> _YOUR GOAL_
Please copy every line of the data in which the string "that" appears.

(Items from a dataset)
(** * FileBuddy ([fb.py]): a shallow embedding of the traversal, matching and
    reporting core, and the properties of it that the specification states.

    Conventions of the embedding.
    - A Python [str] is a [string]; the model covers the ASCII fragment, so
      the class [\d] of the token pattern is the ten ASCII digits.
    - A Python exception is a value of [exn]; code that can raise returns a
      [result], and [try]/[except] is written out with the class it catches.
    - The operating system (directory listing, file sizes, the [shutil]
      operations, the regular-expression engine) is a record [World] of
      functions: the handlers are run against an arbitrary world.  The
      outcome of an operation depends on its arguments only, and a walk is
      the list of the entries it yields. *)

From Stdlib Require Import String Ascii List ZArith NArith Bool Lia.
From stdpp Require Import base option list strings pretty gmap.

Open Scope string_scope.
Open Scope list_scope.
Open Scope nat_scope.

(** ** Python exceptions and results *)

Inductive exn : Type :=
  | IndexError
  | KeyError
  | ShutilError      (* shutil.Error and its subclass SameFileError *)
  | OSError          (* any other OSError: PermissionError, FileNotFoundError, ... *)
  | ValueError       (* str.index on a missing substring, UnicodeDecodeError *)
  | SystemExit.      (* sys.exit: a BaseException, not an Exception *)

Inductive result (A : Type) : Type :=
  | Ok (a : A)
  | Raise (e : exn).
Arguments Ok {A} a.
Arguments Raise {A} e.

Definition rbind {A B} (r : result A) (k : A -> result B) : result B :=
  match r with
  | Ok a => k a
  | Raise e => Raise e
  end.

> _RESPONSE TO THE TASK_
    reporting core, and the properties of it that the specification states.
    - A Python exception is a value of [exn]; code that can raise returns a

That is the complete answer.